▶ _GOAL OF THE EXERCISE_
Whenever a line of the data below holds the string "bound", copy that line.

[Stored dataset items]
═══
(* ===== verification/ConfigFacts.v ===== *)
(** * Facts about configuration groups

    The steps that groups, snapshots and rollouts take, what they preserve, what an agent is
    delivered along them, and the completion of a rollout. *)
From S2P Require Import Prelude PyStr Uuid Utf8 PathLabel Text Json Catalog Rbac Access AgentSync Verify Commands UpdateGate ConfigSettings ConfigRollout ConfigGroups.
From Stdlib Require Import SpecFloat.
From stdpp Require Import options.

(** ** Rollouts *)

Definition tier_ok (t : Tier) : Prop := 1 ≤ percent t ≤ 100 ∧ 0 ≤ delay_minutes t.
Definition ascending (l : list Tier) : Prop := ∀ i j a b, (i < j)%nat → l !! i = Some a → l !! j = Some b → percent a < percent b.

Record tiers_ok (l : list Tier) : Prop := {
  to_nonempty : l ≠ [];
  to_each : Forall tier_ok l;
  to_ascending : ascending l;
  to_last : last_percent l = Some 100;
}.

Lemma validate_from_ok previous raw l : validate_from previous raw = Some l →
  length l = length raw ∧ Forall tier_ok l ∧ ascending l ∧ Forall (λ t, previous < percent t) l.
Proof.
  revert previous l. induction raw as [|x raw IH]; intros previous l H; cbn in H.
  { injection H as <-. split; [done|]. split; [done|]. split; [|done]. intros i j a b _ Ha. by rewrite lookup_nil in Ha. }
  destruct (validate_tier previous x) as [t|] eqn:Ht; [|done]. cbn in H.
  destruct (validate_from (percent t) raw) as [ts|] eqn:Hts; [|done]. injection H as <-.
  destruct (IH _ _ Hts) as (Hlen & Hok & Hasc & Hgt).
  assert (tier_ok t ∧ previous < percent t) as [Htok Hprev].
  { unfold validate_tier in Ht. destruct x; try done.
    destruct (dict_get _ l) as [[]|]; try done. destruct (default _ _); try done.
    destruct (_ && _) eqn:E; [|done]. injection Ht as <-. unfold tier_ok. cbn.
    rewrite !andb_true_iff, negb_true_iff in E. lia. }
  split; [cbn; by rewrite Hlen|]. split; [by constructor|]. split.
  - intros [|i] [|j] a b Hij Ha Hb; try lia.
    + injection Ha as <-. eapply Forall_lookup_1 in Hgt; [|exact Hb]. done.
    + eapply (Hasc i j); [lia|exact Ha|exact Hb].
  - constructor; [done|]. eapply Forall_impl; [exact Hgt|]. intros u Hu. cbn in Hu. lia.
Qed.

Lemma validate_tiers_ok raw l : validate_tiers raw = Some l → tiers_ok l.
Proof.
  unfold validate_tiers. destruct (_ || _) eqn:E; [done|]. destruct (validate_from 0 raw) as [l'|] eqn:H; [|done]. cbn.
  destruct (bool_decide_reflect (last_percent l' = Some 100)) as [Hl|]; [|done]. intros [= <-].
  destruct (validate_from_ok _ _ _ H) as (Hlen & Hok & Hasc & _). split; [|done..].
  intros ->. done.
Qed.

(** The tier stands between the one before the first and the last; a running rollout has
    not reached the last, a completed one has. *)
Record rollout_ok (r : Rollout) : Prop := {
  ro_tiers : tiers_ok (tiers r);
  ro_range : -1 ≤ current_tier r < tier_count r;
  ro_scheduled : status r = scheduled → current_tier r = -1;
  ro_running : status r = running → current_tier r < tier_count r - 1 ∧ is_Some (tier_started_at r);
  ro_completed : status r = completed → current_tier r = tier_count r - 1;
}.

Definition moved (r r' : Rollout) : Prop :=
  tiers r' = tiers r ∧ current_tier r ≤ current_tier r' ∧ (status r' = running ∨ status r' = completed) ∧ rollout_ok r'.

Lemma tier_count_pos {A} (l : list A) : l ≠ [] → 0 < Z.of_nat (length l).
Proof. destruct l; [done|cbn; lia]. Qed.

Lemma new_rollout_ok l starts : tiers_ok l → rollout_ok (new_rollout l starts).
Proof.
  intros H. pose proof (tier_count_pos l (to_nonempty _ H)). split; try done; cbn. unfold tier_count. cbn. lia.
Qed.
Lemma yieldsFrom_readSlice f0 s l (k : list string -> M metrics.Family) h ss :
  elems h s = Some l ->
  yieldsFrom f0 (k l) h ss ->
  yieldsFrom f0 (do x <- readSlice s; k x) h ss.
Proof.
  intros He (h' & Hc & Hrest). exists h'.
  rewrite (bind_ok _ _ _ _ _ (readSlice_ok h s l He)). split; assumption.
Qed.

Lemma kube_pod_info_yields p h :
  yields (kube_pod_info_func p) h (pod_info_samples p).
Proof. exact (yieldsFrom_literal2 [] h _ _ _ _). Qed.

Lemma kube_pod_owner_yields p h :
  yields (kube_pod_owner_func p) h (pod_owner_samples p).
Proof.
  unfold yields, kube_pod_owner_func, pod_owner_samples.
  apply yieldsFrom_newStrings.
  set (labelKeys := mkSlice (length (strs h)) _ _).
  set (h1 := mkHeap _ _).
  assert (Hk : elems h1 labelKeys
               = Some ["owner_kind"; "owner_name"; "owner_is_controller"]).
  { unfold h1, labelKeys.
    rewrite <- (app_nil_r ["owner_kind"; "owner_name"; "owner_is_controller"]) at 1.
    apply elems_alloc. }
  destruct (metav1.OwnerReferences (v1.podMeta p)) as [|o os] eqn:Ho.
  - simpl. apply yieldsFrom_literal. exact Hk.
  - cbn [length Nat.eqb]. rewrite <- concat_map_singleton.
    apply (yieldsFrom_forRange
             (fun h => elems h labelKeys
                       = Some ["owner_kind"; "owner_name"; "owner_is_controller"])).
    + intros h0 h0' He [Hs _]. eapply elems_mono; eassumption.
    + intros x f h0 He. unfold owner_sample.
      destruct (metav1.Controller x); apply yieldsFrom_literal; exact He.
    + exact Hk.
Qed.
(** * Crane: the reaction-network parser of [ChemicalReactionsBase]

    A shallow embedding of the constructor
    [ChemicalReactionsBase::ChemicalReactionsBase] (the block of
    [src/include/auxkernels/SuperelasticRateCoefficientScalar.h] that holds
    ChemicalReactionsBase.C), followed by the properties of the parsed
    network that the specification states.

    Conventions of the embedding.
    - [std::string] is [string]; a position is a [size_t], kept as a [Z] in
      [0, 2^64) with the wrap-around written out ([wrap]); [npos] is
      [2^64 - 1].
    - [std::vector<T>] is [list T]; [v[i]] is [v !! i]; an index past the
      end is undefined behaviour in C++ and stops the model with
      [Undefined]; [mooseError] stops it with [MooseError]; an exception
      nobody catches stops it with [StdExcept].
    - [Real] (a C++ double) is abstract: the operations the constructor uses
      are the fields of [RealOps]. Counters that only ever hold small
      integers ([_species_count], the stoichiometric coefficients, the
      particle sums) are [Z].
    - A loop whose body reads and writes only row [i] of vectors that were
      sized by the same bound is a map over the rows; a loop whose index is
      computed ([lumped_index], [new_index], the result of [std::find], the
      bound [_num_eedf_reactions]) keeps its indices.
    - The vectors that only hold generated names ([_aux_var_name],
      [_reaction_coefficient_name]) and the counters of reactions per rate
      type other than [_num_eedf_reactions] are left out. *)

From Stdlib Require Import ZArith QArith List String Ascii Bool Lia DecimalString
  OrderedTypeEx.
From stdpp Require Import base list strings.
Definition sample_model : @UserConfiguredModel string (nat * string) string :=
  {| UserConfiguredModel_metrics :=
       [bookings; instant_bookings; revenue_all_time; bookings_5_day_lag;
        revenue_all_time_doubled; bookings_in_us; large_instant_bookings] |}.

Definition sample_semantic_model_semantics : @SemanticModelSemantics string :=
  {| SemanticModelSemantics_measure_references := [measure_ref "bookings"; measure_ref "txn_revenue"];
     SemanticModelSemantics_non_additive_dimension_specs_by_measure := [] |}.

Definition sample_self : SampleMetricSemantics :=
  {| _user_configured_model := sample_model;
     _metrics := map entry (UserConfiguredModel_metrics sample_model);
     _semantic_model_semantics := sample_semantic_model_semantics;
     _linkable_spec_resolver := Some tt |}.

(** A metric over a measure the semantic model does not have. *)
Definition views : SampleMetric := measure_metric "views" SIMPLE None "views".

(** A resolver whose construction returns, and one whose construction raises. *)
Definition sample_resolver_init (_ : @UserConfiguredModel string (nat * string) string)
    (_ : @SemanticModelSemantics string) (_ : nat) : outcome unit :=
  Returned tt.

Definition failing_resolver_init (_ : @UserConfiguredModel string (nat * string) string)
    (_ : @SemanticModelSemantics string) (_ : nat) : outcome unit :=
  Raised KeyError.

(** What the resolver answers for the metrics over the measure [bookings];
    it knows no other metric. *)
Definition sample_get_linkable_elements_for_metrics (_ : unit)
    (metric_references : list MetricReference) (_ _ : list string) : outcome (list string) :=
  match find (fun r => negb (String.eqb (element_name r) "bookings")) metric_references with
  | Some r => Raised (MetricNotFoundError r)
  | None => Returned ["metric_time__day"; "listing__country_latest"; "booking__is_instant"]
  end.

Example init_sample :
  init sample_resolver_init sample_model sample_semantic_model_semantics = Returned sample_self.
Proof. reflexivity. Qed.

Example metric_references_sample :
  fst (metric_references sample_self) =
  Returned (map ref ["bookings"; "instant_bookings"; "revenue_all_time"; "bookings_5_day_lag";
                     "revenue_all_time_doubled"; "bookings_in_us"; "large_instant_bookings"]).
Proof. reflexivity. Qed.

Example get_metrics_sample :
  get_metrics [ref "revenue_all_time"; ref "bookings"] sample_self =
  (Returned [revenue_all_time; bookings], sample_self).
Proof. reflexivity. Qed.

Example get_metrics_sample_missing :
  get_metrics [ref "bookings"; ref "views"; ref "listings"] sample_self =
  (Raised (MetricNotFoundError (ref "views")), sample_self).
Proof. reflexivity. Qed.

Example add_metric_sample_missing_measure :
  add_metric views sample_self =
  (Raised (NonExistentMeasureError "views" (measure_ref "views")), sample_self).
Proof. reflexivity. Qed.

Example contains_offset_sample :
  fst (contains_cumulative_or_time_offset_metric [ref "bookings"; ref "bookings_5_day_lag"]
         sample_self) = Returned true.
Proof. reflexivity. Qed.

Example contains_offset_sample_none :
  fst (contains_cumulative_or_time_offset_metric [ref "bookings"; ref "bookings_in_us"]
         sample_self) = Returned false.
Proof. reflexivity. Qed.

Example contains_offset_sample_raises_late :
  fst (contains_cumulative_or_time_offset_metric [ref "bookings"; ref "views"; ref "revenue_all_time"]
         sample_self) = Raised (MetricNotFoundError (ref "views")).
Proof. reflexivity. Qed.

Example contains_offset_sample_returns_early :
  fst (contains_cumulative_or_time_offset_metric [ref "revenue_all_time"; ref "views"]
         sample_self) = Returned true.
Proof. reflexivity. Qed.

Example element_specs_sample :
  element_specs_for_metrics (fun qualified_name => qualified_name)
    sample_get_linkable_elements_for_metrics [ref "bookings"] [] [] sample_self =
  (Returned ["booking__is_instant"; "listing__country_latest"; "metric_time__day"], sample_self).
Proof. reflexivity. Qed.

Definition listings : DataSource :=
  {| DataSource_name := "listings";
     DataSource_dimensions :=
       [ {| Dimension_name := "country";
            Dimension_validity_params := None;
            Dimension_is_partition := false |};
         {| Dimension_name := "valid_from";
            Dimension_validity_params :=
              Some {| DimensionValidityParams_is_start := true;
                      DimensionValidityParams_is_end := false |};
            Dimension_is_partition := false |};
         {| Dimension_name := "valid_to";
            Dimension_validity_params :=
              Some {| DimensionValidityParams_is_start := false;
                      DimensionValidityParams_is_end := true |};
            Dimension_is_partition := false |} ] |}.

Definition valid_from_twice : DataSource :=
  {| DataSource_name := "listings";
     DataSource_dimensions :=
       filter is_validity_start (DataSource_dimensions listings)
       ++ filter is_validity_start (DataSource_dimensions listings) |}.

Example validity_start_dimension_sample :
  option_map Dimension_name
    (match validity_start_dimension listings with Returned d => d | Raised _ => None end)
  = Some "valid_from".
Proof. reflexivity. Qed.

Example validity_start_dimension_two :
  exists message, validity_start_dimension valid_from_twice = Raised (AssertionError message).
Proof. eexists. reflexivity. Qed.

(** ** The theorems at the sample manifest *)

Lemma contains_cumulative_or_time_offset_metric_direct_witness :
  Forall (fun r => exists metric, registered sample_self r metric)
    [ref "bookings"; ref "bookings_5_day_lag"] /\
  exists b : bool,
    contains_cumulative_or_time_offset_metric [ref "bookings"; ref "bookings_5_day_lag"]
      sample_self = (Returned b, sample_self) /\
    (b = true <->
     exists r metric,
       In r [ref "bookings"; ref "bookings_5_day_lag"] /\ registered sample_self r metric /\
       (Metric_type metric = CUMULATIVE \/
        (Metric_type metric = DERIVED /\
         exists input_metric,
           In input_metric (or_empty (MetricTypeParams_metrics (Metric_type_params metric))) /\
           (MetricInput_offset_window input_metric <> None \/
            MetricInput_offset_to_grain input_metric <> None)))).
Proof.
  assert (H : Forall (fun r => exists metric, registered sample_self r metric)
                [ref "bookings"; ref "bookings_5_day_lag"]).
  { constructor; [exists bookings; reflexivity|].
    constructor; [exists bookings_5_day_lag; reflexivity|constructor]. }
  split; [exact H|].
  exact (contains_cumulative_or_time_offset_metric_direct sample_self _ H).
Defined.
═══
▶ _REPLY TO THE TASK_
      sized by the same bound is a map over the rows; a loop whose index is
      bound [_num_eedf_reactions]) keeps its indices.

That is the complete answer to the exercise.